Read more: Synthetic media: The real trouble with deepfakes

Video Transcript:

Hany Farid (digital image forensics researcher, UC Berkeley School of Information): “We are in an information apocalypse. And the fact is that the majority of people now get their news from Facebook and from social media. That should freak everybody out.”

“Twenty years ago, my lab, we started focusing on developing these forensic techniques to authenticate content. In fact, that was a niche field, and something bizarre and amazing happened in 20 years, which is the internet exploded, cell phones, mobile devices exploded, social media exploded, and then we started seeing mis- and dis-information designed to disrupt democratic elections and so civil unrest, non-consensual pornography, and small- and large-scale fraud that are having a huge impact on our economy.”

“Photo manipulation is not new. If you look back through history, Stalin famously airbrushed people out of photographs. Mao did it. Hitler did it. They just literally would take images where they were their friends one day and they fell out of favor and they would just vanish from the photographs. But, when Stalin did it, there was probably 10 people in the world that could do it, so it was in the hands of a relatively few and of course we didn’t have the distribution mechanism that we have today.”

Deepfake image of Kim Kardashian: “I genuinely love the process of manipulating people online for money.”

Hany Farid: “There are four wings of deepfakes: text, audio, image and video. We now have the ability to write a headline, and then hand that headline over to a computer system, and it will write an article — a full-blown article, top to bottom — based on the headline, and it’s really good. And so why should we worry about that? Well, imagine I want to create misinformation campaigns and I can train these things to write articles in a certain voice, and I can carpet-bomb the internet with these things.”

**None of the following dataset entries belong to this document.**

(** ** Sequences of operations *)

Fixpoint run_ops (os : list list_op) : M heap unit :=
  match os with [] => mret tt | o :: os => run_op o;; run_ops os end.

Inductive asteps : lists -> list list_op -> lists -> Prop :=
| asteps_nil L : asteps L [] L
| asteps_cons L o L1 os L2 : astep L o L1 -> asteps L1 os L2 -> asteps L (o :: os) L2.

(** C35. The pointer code of the kernel's lists implements sequences: started
    on a heap that represents a family of disjoint lists, any sequence of
    [rt_list_init], [rt_list_insert_after], [rt_list_insert_before] and
    [rt_list_remove] calls that is meaningful on sequences runs without
    touching a node that does not exist, and ends in a heap that represents
    the family of sequences obtained by inserting and deleting at those
    positions, every other list being unchanged.  On the result
    [rt_list_isempty] and [rt_list_len] return the emptiness and the length of
    each sequence. *)
Theorem rt_list_ops_refine h L os L' :
  rep h L -> asteps L os L' ->
  wp (run_ops os) h (fun _ h' =>
    rep h' L' /\
    forall l xs fuel, L' !! l = Some xs -> (length xs < fuel)%nat ->
      is_u32 (Z.of_nat (length xs)) ->
      rt_list_isempty l h' = Some (bool_decide (xs = []), h') /\
      rt_list_len fuel l h' = Some (Z.of_nat (length xs), h')).
Proof.
  intros HR Hs. revert h HR. induction Hs as [L|L o L1 os L2 H1 Hs IH]; intros h HR; simpl.
  - apply wp_ret. split; [done|]. intros l xs fuel Hl Hf Hb. destruct HR as [Hr _].
    split; [by apply isempty_spec, Hr|by apply len_spec; [apply Hr|..]].
  - apply wp_bind. eapply wp_mono; [by eapply step_refines|]. auto.
Qed.

(** Two members, a detached node and a removal. *)
Lemma rt_list_ops_refine_witness :
  wp (run_ops [Init 1; Init 2; Init 3; InsertAfter 1 2; InsertBefore 2 3; Remove 2]%positive) ∅
    (fun _ h' => rt_list_len 5 1%positive h' = Some (1, h') /\
                 rt_list_isempty 2%positive h' = Some (true, h')).
Proof.
  assert (rep ∅ ∅) as H0 by (split; intros ? ?; done).
  assert (asteps ∅ [Init 1; Init 2; Init 3; InsertAfter 1 2; InsertBefore 2 3; Remove 2]%positive
            (<[2%positive := []]> (<[1%positive := [3%positive]]>
            (<[1%positive := [3; 2]%positive]> (delete 3%positive
            (<[1%positive := [2%positive]]> (delete 2%positive
            (<[3%positive := []]> (<[2%positive := []]> (<[1%positive := []]> ∅)))))))))) as Hs.
  { repeat eapply asteps_cons; [..|apply asteps_nil].
    1-3: apply A_init; intros k xs Hk;
      repeat (apply lookup_insert_Some in Hk as [[<- <-]|[_ Hk]]; [set_solver|]); done.
    - by apply (A_insert_after _ 1%positive [] []).
    - by apply (A_insert_before _ 1%positive [] [2%positive]).
    - by apply (A_remove _ 1%positive [3%positive] []). }
  eapply wp_mono; [exact (rt_list_ops_refine _ _ _ _ H0 Hs)|].
  intros _ h' [_ H]. split.
  - apply (H 1%positive [3%positive] 5%nat); [reflexivity|simpl; lia|simpl; c_lia].
  - apply (H 2%positive [] 5%nat); [reflexivity|simpl; lia|simpl; c_lia].
Defined.

End RtList.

“In the audio domain, we have technology for synthesizing speech in a person’s voice. So you would record a couple of hours of me speaking, and then you would do what’s called ‘text-to-speech.’ I would type and the computer will synthesize me saying anything you want me to say. We have technology that will synthesize images of people who have never existed. There’s this amazing website out there called, and when you go to that site, true to its name, it will show you an image of a person who doesn’t exist — men, women different races, different ages, glasses, facial hair, incredibly well done. And we’ve already seen the first nefarious uses of that technology in the creation of fake profiles on Twitter, on YouTube, on Facebook and on LinkedIn to either start to promote fake news, to sow civil unrest, to commit fraud. And then perhaps the biggest threat is the fake video.”

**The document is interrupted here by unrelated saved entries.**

(* ===== verification/RingBuffer.v ===== *)
(** * The byte ring buffer of the device-driver layer

    Model of [rt-thread/components/drivers/src/ringbuffer.c] and of
    [struct rt_ringbuffer] in [ipc/ringbuffer.h]: the buffer every serial
    driver of the board receives into.  Bit-fields keep their width
    (15-bit indices, 1-bit mirrors); every [memcpy] is bounds-checked, so a
    [Some _] result also says that the operation stays inside the pool.

    The abstract specification is a bounded byte queue: [contents] is the
    abstraction function and the theorems show that each operation refines
    the queue operation it stands for. *)
From stdpp Require Import base list gmap.
From Stdlib Require Import ZArith Lia.
From S2P Require Import Prelude.

Module Ring.

Record rt_ringbuffer := mk_rb {
  buffer_ptr : list Z;
  read_mirror : bool;     (* rt_uint16_t : 1 *)
  read_index : Z;         (* rt_uint16_t : 15 *)
  write_mirror : bool;
  write_index : Z;
  buffer_size : Z         (* rt_int16_t *)
}.

Inductive rt_ringbuffer_state :=
| RT_RINGBUFFER_EMPTY
| RT_RINGBUFFER_FULL
| RT_RINGBUFFER_HALFFULL.

#[export] Instance rt_ringbuffer_state_eq_dec : EqDecision rt_ringbuffer_state.
Proof. solve_decision. Defined.

Definition RT_ALIGN_SIZE : Z := 4.

Definition RT_ALIGN_DOWN (size align : Z) : Z :=
  Z.land size (Z.lnot (align - 1)).

Definition rt_ringbuffer_status (rb : rt_ringbuffer) : rt_ringbuffer_state :=
  if read_index rb =? write_index rb then
    if eqb (read_mirror rb) (write_mirror rb)
    then RT_RINGBUFFER_EMPTY else RT_RINGBUFFER_FULL
  else RT_RINGBUFFER_HALFFULL.
(** The part of [rt_schedule] that switches from [c] to the ready thread [t]. *)
Lemma switch_spec (need : bool) c ch t p rest s (Q : unit -> sched -> Prop) :
  sched_inv s -> rt_current_thread s = Some c -> top_ready s t p rest ->
  threads s !! c = Some ch -> need = bool_decide (stat_of ch = RT_THREAD_RUNNING) -> c <> t ->
  (forall s', sched_inv s' -> rt_current_thread s' = Some t ->
     (forall l, members s' l =
        if bool_decide (need = true /\ l = LReady (current_priority ch))
        then filter (fun x => x <> t) (members s l) ++ [c]
        else filter (fun x => x <> t) (members s l)) ->
     hw_switches s' =
       (if rt_interrupt_nest s =? 0 then Switch c t else Switch_interrupt c t) :: hw_switches s ->
     (forall x, threads s' !! x =
        (fun xh => if decide (x = t) then with_stat RT_THREAD_RUNNING xh
                   else if decide (x = c /\ need = true) then with_stat RT_THREAD_READY xh
                   else xh) <$> threads s !! x) ->
     (forall l, is_Some (tlists s' !! l) <-> is_Some (tlists s !! l)) ->
     Q tt s') ->
  wp (modify (set_rt_current_priority (u8 p));;
      modify (set_rt_current_thread (Some t));;
      when need (rt_schedule_insert_thread c);;
      rt_schedule_remove_thread t;;
      upd_thread t (with_stat RT_THREAD_RUNNING);;
      nest ← gets rt_interrupt_nest;
      if nest =? 0 then log_switch (Switch c t)
      else log_switch (Switch_interrupt c t)) s Q.
Proof.
  intros Hinv Hc Htop Hch Hneed Hne HQ.
  destruct (top_ready_thread _ _ _ _ Hinv Htop) as (th & Hth & Est & Epr & Hpr).
  destruct Htop as (Hp & Hm & _).
  wp_step. wp_step. wp_step. wp_step. wp_step.
  apply (requeue_spec need c ch t); [by apply (inv_but_ext _ s)|done|done|done|done|done|].
  intros s2 Hinv2 Hc2 Hm2 Hhw Hnest Hth2 Hdom2.
  assert (threads s2 !! t = Some th) as Ht2.
  { rewrite Hth2. destruct need; [by rewrite lookup_insert_ne|done]. }
  assert (forall l, inl_ s2 l t -> l = LReady p) as Hl2.
  { intros l. unfold inl_. rewrite Hm2. intros Hin. destruct Hinv as [Hs _].
    apply (lo_once s Hs l (LReady p) t); unfold inl_; [|rewrite Hm; set_solver].
    change (members (set_rt_current_priority (u8 p) s)) with (members s) in Hin.
    case_bool_decide; [set_solver|done]. }
  wp_step. eapply wp_schedule_remove_thread; [done| |].
  { destruct Hinv2 as [Hs2 _]. apply (lo_rows s2 Hs2). by rewrite Epr. }
  wp_step. eapply wp_upd_thread; [by rewrite removed_threads|]. wp_steps.
  assert (inv_but (fun x => x = t) (removed_st t th s2)) as Hinv3.
  { eapply inv_but_mono; [eapply inv_but_removed; [done|done|done|]|naive_solver].
    intros q Hq. apply Hl2 in Hq. congruence. }
  assert (sched_inv (set_threads (<[t:=with_stat RT_THREAD_RUNNING th]> (threads (removed_st t th s2)))
                     (removed_st t th s2))) as Hinv4.
  { eapply (inv_but_close _ _ t);
      [eapply inv_but_upd; [done|by rewrite removed_threads|done]|apply lookup_insert_eq| |naive_solver].
    assert (stat_of (with_stat RT_THREAD_RUNNING th) = RT_THREAD_RUNNING) as E by by apply stat_of_with_stat.
    unfold thread_ok. rewrite E. cbn. rewrite removed_current.
    split_and!; [|stats|done|stats|done].
    intros l Hl. exfalso. apply (removed_not_attached t th s2), attached_iff. by exists l. }
  assert (forall l, members (removed_st t th s2) l =
        if bool_decide (need = true /\ l = LReady (current_priority ch))
        then filter (fun x => x <> t) (members s l) ++ [c]
        else filter (fun x => x <> t) (members s l)) as Hmem.
  { intros l. rewrite removed_members, Hm2. change (members (set_rt_current_priority _ s) l) with (members s l).
    destruct (decide (need = true /\ l = LReady (current_priority ch)));
      [rewrite !bool_decide_true by done|by rewrite !bool_decide_false by done].
    by rewrite filter_app, (filter_ne_id t [c]) by set_solver. }
  assert (rt_interrupt_nest (removed_st t th s2) = rt_interrupt_nest s /\
          hw_switches (removed_st t th s2) = hw_switches s) as [Hn3 Hh3].
  { by rewrite removed_nest, removed_switches, Hnest, Hhw. }
  apply wp_if; intros En; unfold log_switch; wp_steps; cbn in En; rewrite Hn3 in En; rewrite En in HQ;
    (apply HQ; [by eapply (inv_but_ext _ _ _ Hinv4)|by cbn; rewrite removed_current|exact Hmem
               |by cbn; rewrite Hh3| |intros l; simpl; rewrite removed_dom; apply Hdom2]).
  all: intros x; simpl; rewrite removed_threads, Hth2; destruct (decide (x = t)) as [->|Hxt];
    [by rewrite lookup_insert_eq, Hth|rewrite lookup_insert_ne by done].
  all: destruct need, (decide (x = c)) as [->|]; rewrite ?lookup_insert_eq, ?lookup_insert_ne, ?Hch by done;
    try (destruct (threads s !! x) as [xh|] eqn:Ex; [|done]); simpl;
    by first [rewrite decide_True by done|rewrite decide_False by naive_solver].
Qed.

Deepfake image of Jeff Bezos: “Hi. I’m Deepfake Bezos.”

Deepfake image of President Obama: “President Trump is a total and complete dip-(beep).”

Hany Farid: “There’s three types of deepfakes today. There’s face-swap, lip-sync and puppet master. So face-swap, as the name suggests, I take a video of me talking and I put another person’s face, from about the eyebrows to the chin onto mine, frame after frame after frame after frame, and it looks like somebody else. The lip-sync deepfake is where you take me talking like the way I’m doing right now and you have a new audio track synthesized, and you simply replace my mouth to be consistent with that audio track. So I’ll have been saying one thing, but the fake video is me saying something completely different.”

Deepfake images of President Obama: “NBC glad. Why? Fox TV jerks quiz PM.”

Hany Farid: “And the puppet master deepfake — in some ways, the biggest threat — you take a single static image of me, and then you have a puppet master sit in front of the camera and talk and move, and then my face gets animated according to their motions. And then of course you add the audio track to that.”

“So you can see why people are concerned about the deepfake video in particular and the audio because you can literally put words into people’s mouths.”

Deepfake image of President Obama: “You see, I would never say these things, at least not in a public address, but someone else would, someone …”

Jordan Peele: “… like Jordan Peele.”

Hany Farid: “Whether that’s a presidential candidate saying something like ‘I’ve launched nuclear weapons’ or something racist or illegal, or whether it’s a CEO saying, ‘Our profits are down 10 percent’ and the stock market moves billions of dollars instantaneously, or anything in between those things.”

Deepfake image of Mark Zuckerberg: “Imagine this for a second: One man with total control of billions of people’s stolen data — all their secrets, their lives, their futures.”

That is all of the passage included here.